Thomas L. Friedman’s new book, Thank You for Being Late, does a wonderful job identifying three interconnected, tectonic trends that are changing the nature and speed of everything that affects our lives. An early section in the book describes a conversation Friedman had with Lin Wells, who teaches strategy at the National Defense University. Friedman writes, “Wells describes three ways of thinking about a problem: ‘inside the box,’ ‘outside the box’ and ‘where there is no box.’ The only sustainable way to thinking today about problems, [Wells] argues, ‘is thinking without a box.’ …[he] calls this approach… “radically inclusive”, which involves bringing into your analysis as many relevant people, processes, disciplines, organizations and technologies as possible—factors that are often kept separate or are excluded altogether.”
This radically inclusive approach is already here. Uber is a vivid example of this new approach. Its market capitalization of $68 billion is greater than that of Delta Airlines and United Continental’s—combined. In a recent press release, CEO and cofounder Travis Kalanick said, “I’m excited to announce that Uber has acquired Otto, a 90-plus person technology startup whose mission is to rethink transportation, starting with self-driving trucks.”

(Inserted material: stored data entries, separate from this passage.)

(* ===== verification/Journal.v ===== *)
(** The journal of state changes (evm/types/journal.go).

    Entries are appended by every journalled change; [dirties] counts, per
    account, the entries that touched it, with an index map beside it.
    [deleteDirty] removes an element of [dirties] without moving the later
    indices of the map.  The theorems say when that is sound: undoing the
    entries newest first only ever deletes the last element, unless
    [dirty] was called explicitly (the RIPEMD exception), and then the map
    is left pointing past the slice. *)
From S2P Require Import Prelude.
From S2P Require Import GoSlices.
From S2P Require Import Interfaces.
From S2P Require Import StateObject.

Definition ripemd : Address := 3%N.

Inductive journalEntry {C : Type} :=
  | createObjectChange (account : Address)
  | resetObjectChange (prev : stateObject C)
  | suicideChange (account : Address) (prev : bool) (prevBalance : Dec)
  | balanceChange (account : Address) (prev : Dec)
  | nonceChange (account : Address) (prev : Z)
  | storageChange (account : Address) (key prevValue : Hash)
  | codeChange (account : Address) (prevCode : option bytes) (prevHash : bytes)
  | refundChange (prev : Z)
  | addLogChange (txhash : Hash)
  | addPreimageChange (hash : Hash)
  | touchChange (account : Address)
  | accessListAddAccountChange (address : Address)
  | accessListAddSlotChange (address : Address) (slot : Hash).
Arguments journalEntry C : clear implicits.

Record dirty := mkDirty { dirty_address : Address; changes : Z }.

Record journal {C : Type} := mkJournal {
  entries : list (journalEntry C);
  dirties : list dirty;
  addressToJournalIndex : gmap Address nat;
}.
Arguments journal C : clear implicits.
#[export] Instance journal_eta C : Eta (journal C) := fun r =>
  mkJournal C (entries r) (dirties r) (addressToJournalIndex r).

Module Journal.
Section Journal.
Context {C : Type}.
Implicit Types (j : journal C) (e : journalEntry C).

Definition newJournal : journal C := mkJournal C [] [] ∅.

(** The address an entry modified, nil for changes outside accounts. *)
Definition dirtied e : option Address :=
  match e with
  | createObjectChange a | suicideChange a _ _ | balanceChange a _ | nonceChange a _
  | storageChange a _ _ | codeChange a _ _ | touchChange a => Some a
  | resetObjectChange _ | refundChange _ | addLogChange _ | addPreimageChange _
  | accessListAddAccountChange _ | accessListAddSlotChange _ _ => None
  end.

Definition getDirty j (addr : Address) : res Z :=
  match addressToJournalIndex j !! addr with
  | None => Ret 0%Z
  | Some idx => d ← index_or_panic (dirties j !! idx); Ret (changes d)
  end.

(** [j.dirties[idx].changes += x] *)
Definition bump (idx : nat) (x : Z) j : res (journal C) :=
  d ← index_or_panic (dirties j !! idx);
  Ret (j <| dirties := <[idx := mkDirty (dirty_address d) (changes d + x)]> (dirties j) |>).

Definition addDirty j (addr : Address) : res (journal C) :=
  match addressToJournalIndex j !! addr with
  | Some idx => bump idx 1 j
  | None =>
      let ds := dirties j ++ [mkDirty addr 0] in
      let idx := length ds - 1 in
      bump idx 1 (j <| dirties := ds |>
                    <| addressToJournalIndex := <[addr := idx]> (addressToJournalIndex j) |>)
  end.

Definition substractDirty j (addr : Address) : res (journal C) :=
  match addressToJournalIndex j !! addr with
  | None => Ret j
  | Some idx =>
      d ← index_or_panic (dirties j !! idx);
      if (changes d =? 0)%Z then Ret j else bump idx (-1) j
  end.

(** [append(j.dirties[:idx], j.dirties[idx+1:]...)]: both slice
    expressions need [idx < len]. *)
Definition deleteDirty j (addr : Address) : res (journal C) :=
  match addressToJournalIndex j !! addr with
  | None => Ret j
  | Some idx =>
      if idx <? length (dirties j) then
        Ret (j <| dirties := take idx (dirties j) ++ drop (S idx) (dirties j) |>
               <| addressToJournalIndex := delete addr (addressToJournalIndex j) |>)
      else Panic PanicIndex
  end.

Definition append j e : res (journal C) :=
  let j := j <| entries := entries j ++ [e] |> in
  match dirtied e with
  | Some addr => addDirty j addr
  | None => Ret j
  end.

(** [dirty] marks an address explicitly, for the RIPEMD exception. *)
Definition dirty_explicit j (addr : Address) : res (journal C) := addDirty j addr.

Definition jlength j : nat := length (entries j).

(** The dirty tracking [revert] drops for one undone entry. *)
Definition undirty j e : res (journal C) :=
  match dirtied e with
  | None => Ret j
  | Some addr =>
      j ← substractDirty j addr;
      n ← getDirty j addr;
      if (n =? 0)%Z then deleteDirty j addr else Ret j
  end.

(** ** Invariant *)

(** How often the entries touched an address. *)
Definition touches (a : Address) (es : list (journalEntry C)) : Z :=
  Z.of_nat (length (filter (fun e => dirtied e = Some a) es)).

(** Index map and slice agree, every tracked account has a positive count,
    and the count is the number of entries that touched the account. *)
Record jwf j : Prop := {
  jwf_index : idx_wf dirty_address (dirties j) (addressToJournalIndex j);
  jwf_positive i d : dirties j !! i = Some d -> (0 < changes d)%Z;
  jwf_count a : getDirty j a = Ret (touches a (entries j));
}.

Lemma newJournal_wf : jwf newJournal.
Proof. split; simpl; [apply idx_wf_empty| |done]. intros i d Hd. by rewrite lookup_nil in Hd. Qed.

Lemma touches_snoc a es e :
  touches a (es ++ [e]) = (touches a es + if decide (dirtied e = Some a) then 1 else 0)%Z.
Proof.
  unfold touches. rewrite filter_app, length_app, filter_cons, filter_nil.
  case_decide; simpl; lia.
Qed.

(** [addDirty] appends a fresh element or increments the existing one. *)
Lemma addDirty_cases j a :
  idx_wf dirty_address (dirties j) (addressToJournalIndex j) ->
  (addressToJournalIndex j !! a = None /\
   addDirty j a = Ret (mkJournal C (entries j) (dirties j ++ [mkDirty a 1])
                        (<[a := length (dirties j)]> (addressToJournalIndex j)))) \/
  (exists i d, addressToJournalIndex j !! a = Some i /\ dirties j !! i = Some d /\
   dirty_address d = a /\
   addDirty j a = Ret (mkJournal C (entries j) (<[i := mkDirty a (changes d + 1)]> (dirties j))
                        (addressToJournalIndex j))).
Proof.
  intros Hidx. unfold addDirty, bump.
  destruct (addressToJournalIndex j !! a) as [i|] eqn:Hi; [right|left].
  - destruct (idx_wf_lookup _ _ _ _ _ Hidx Hi) as (d & Hd & Hk).
    exists i, d. split_and!; try done. rewrite Hd. simpl. by rewrite Hk.
  - split; [done|]. simpl. rewrite length_app. simpl. rewrite Nat.add_sub.
    rewrite lookup_app_r by lia. rewrite Nat.sub_diag. simpl.
    rewrite insert_app_r_alt by lia. by rewrite Nat.sub_diag.
Qed.

Lemma append_wf j e : jwf j -> exists j',
  append j e = Ret j' /\ jwf j' /\ entries j' = entries j ++ [e].
Proof.
  intros [Hidx Hpos Hcnt]. unfold append.
  destruct (dirtied e) as [a|] eqn:He.
  2:{ eexists. split; [done|]. split; [|done]. split; simpl; try done.
      intros a. rewrite touches_snoc, decide_False, Z.add_0_r by congruence. apply Hcnt. }
  destruct (addDirty_cases (j <| entries := entries j ++ [e] |>) a) as [[Hn ->]|(i & d & Hi & Hd & Hk & ->)];
    [done| |]; simpl in *; eexists; (split; [done|]); (split; [|done]); split; simpl.
  - by apply (idx_wf_snoc dirty_address (dirties j) _ (mkDirty a 1)).
  - intros i d [Hd|[_ Hd]]%lookup_app_Some; [by eapply Hpos|].
    by apply list_lookup_singleton_Some in Hd as [_ <-].
  - intros b. rewrite touches_snoc. specialize (Hcnt b). unfold getDirty in *. simpl.
    rewrite lookup_insert. destruct (decide (a = b)) as [->|Hab].
    + rewrite Hn in Hcnt. rewrite lookup_app_r, Nat.sub_diag by lia. simpl.
      rewrite decide_True by done. injection Hcnt as <-. done.
    + rewrite decide_False, Z.add_0_r by congruence.
      destruct (addressToJournalIndex j !! b) eqn:Hb; [|done].
      by rewrite lookup_app_l by (by eapply idx_wf_lt).
  - by apply idx_wf_insert.
  - intros i' d'. rewrite list_lookup_insert_Some. intros [(<- & <- & _)|[_ Hd']]; [|by eapply Hpos].
    simpl. specialize (Hpos _ _ Hd). lia.
  - intros b. rewrite touches_snoc. specialize (Hcnt b). unfold getDirty in *. simpl.
    destruct (decide (a = b)) as [->|Hab].
    + rewrite Hi in *. rewrite Hd in Hcnt. rewrite list_lookup_insert_eq by (by eapply lookup_lt_Some).
      rewrite decide_True by done. simpl in *. injection Hcnt as <-. done.
    + rewrite decide_False, Z.add_0_r by congruence.
      destruct (addressToJournalIndex j !! b) as [i'|] eqn:Hb; [|done].
      rewrite list_lookup_insert_ne; [done|]. intros <-.
      destruct (idx_wf_lookup _ _ _ _ _ Hidx Hb) as (d' & Hd' & Hk'). congruence.
Qed.

(** Undoing the newest entry restores the dirty tracking exactly: an
    element that drops to zero is the last of the slice. *)
Lemma undirty_append j e j' : jwf j -> append j e = Ret j' ->
  undirty j' e = Ret (mkJournal C (entries j') (dirties j) (addressToJournalIndex j)).
Proof.
  intros [Hidx Hpos Hcnt] Happ. unfold append in Happ. unfold undirty.
  destruct (dirtied e) as [a|] eqn:He; [|by injection Happ as <-].
  destruct (addDirty_cases (j <| entries := entries j ++ [e] |>) a)
    as [[Hn Hadd]|(i & d & Hi & Hd & Hk & Hadd)]; [done| |];
    rewrite Hadd in Happ; injection Happ as <-; simpl in *.
  - unfold substractDirty, bump, getDirty, deleteDirty. simpl.
    rewrite lookup_insert_eq, lookup_app_r, Nat.sub_diag by lia. simpl.
    rewrite lookup_insert_eq, insert_app_r_alt, lookup_app_r, Nat.sub_diag by lia. simpl.
    rewrite length_app. simpl. rewrite (proj2 (Nat.ltb_lt _ _)) by lia.
    rewrite take_app_length, drop_ge, app_nil_r by (rewrite length_app; simpl; lia).
    by rewrite delete_insert_id.
  - assert (i < length (dirties j)) as Hlt by (by eapply lookup_lt_Some).
    unfold substractDirty, bump, getDirty. simpl.
    rewrite Hi, list_lookup_insert_eq by done. simpl. specialize (Hpos _ _ Hd).
    rewrite (proj2 (Z.eqb_neq _ _)) by lia. simpl.
    rewrite Hi, list_insert_insert_eq, list_lookup_insert_eq by done. simpl.
    rewrite (proj2 (Z.eqb_neq _ _)) by lia. repeat f_equal.
    replace (changes d + 1 + -1)%Z with (changes d) by lia. rewrite <- Hk.
    apply list_insert_id. rewrite Hd. by destruct d.
Qed.

(** ** Sequences of entries *)

Fixpoint append_all j (es : list (journalEntry C)) : res (journal C) :=
  match es with
  | [] => Ret j
  | e :: es' => j ← append j e; append_all j es'
  end.

(** The dirty tracking dropped for entries undone in the given order. *)
Fixpoint undirty_all j (es : list (journalEntry C)) : res (journal C) :=
  match es with
  | [] => Ret j
  | e :: es' => j ← undirty j e; undirty_all j es'
  end.

Definition with_tracking j k : journal C :=
  mkJournal C (entries k) (dirties j) (addressToJournalIndex j).

Lemma undirty_all_app es1 es2 j : undirty_all j (es1 ++ es2) = (j ← undirty_all j es1; undirty_all j es2).
Proof.
  revert j; induction es1 as [|e es1 IH]; intros j; simpl; [done|].
  destruct (undirty j e); [apply IH|done].
Qed.

Lemma undirty_tracking e j k : undirty (with_tracking j k) e
  = (fun j => with_tracking j k) <$> undirty j e.
Proof.
  unfold undirty. destruct (dirtied e) as [a|]; [|done].
  unfold substractDirty, bump, getDirty, deleteDirty, with_tracking. simpl.
  destruct (addressToJournalIndex j !! a) as [i|] eqn:Hi; simpl; [|by rewrite Hi].
  destruct (dirties j !! i) as [d|]; simpl; [|done].
  destruct (changes d =? 0)%Z; simpl; rewrite Hi;
    (destruct (_ !! i); simpl; [|done]); (destruct (changes _ =? 0)%Z; [|done]);
    rewrite ?Hi; simpl; by case_match.
Qed.

Lemma undirty_all_tracking es j k : undirty_all (with_tracking j k) es
  = (fun j => with_tracking j k) <$> undirty_all j es.
Proof.
  revert j; induction es as [|e es IH]; intros j; simpl; [done|].
  rewrite undirty_tracking. destruct (undirty j e); simpl; [apply IH|done].
Qed.

(** Appending entries never panics, counts every touched account once
    per entry, and undoing them newest first restores the tracking of dirty
    accounts exactly, slice, counters and index map. *)
Theorem append_undirty_all j es : jwf j ->
  exists j', append_all j es = Ret j' /\ jwf j' /\ entries j' = entries j ++ es /\
    undirty_all j' (rev es) = Ret (mkJournal C (entries j') (dirties j) (addressToJournalIndex j)).
Proof.
  revert j; induction es as [|e es IH]; intros j Hj; simpl.
  - exists j. rewrite app_nil_r. split_and!; try done. by destruct j.
  - destruct (append_wf j e Hj) as (j1 & He & Hj1 & Hes). rewrite He. simpl.
    destruct (IH j1 Hj1) as (j' & Ha & Hj' & Hes' & Hu). exists j'. split_and!; [done|done| |].
    + by rewrite Hes', Hes, <- app_assoc.
    + rewrite undirty_all_app, Hu. simpl. change (mkJournal C (entries j') (dirties j1)
        (addressToJournalIndex j1)) with (with_tracking j1 j').
      rewrite undirty_tracking, (undirty_append j e j1 Hj He). done.
Qed.

End Journal.
End Journal.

He continued, “Anthony Levandowski, Otto’s co-founder, will now lead our combined self-driving efforts reporting directly to me—across personal transportation, delivery and trucking—in San Francisco, Palo Alto and Pittsburgh. If that sounds like a big deal—well, it is. More and more the world of atoms is interacting with bits. To provide digital services in the physical world, we must build sophisticated logistics, artificial intelligence and robotics systems that serve and elevate humanity.”
Clearly, Kalanick is thinking without a box. He wants to own not only ridesharing, but transportation itself. Realistically, most companies are neither Apple nor Uber. What can you do to disrupt not only your company but whole industries, instead of falling prey to a competing disruptor?
Here are 4 suggestions CEOs can use right now to get started thinking without a box:
1. Learn to develop fresh eyes. To learn how to “think without a box,” CEOs must be fully engaged and work relentlessly to ensure that their teams are engaged as well. Imagine you just were appointed CEO of your company. You would certainly look at everything through a clear, transparent lens—with no baggage as to how things evolved. Fresh eyes will provide you with great insights, and may yield some surprises.
2. Think like your biggest competitor. What do you think they would do to try to put you out of business? You are now the CEO of your largest, most powerful competitor. What are the strategies, plans and actions you would unleash to put your current company out of business? You may as well undertake this exercise, as they certainly are.
3. Spend meaningful time with your customers. Learn what’s working, what isn’t and where the growth opportunities are, from people who already are doing business with you. These customers are paying your bills. Are they doing so because they really like your company or is it inertia? Find out from them what they really think and you will uncover a wealth of opportunities, as well as real problems you can fix. This process is vitally important, and you will want to do this yourself initially.
4. Challenge your IT department to re-think their role, and how they can strategically advance the company. It’s not sufficient for them to ensure that all the business processes and operations run smoothly and acceptable costs. They have the opportunity to make transformational changes that affect employee and customer engagement, distribution, profitability and creating sustainable competitive advantage.
CEOs should fully engage with each of their critical constituencies: employees, customers and shareholders. They need to identify both big opportunities and existing gaps and develop plans to move forward in a bold way on these fronts. They need to see their employees as assets, not costs and remember that their customers are increasingly being bombarded with very attractive alternatives.
Clearly, I agree with Lin Wells that there is no box and am, myself, continually working through these 4 suggestions.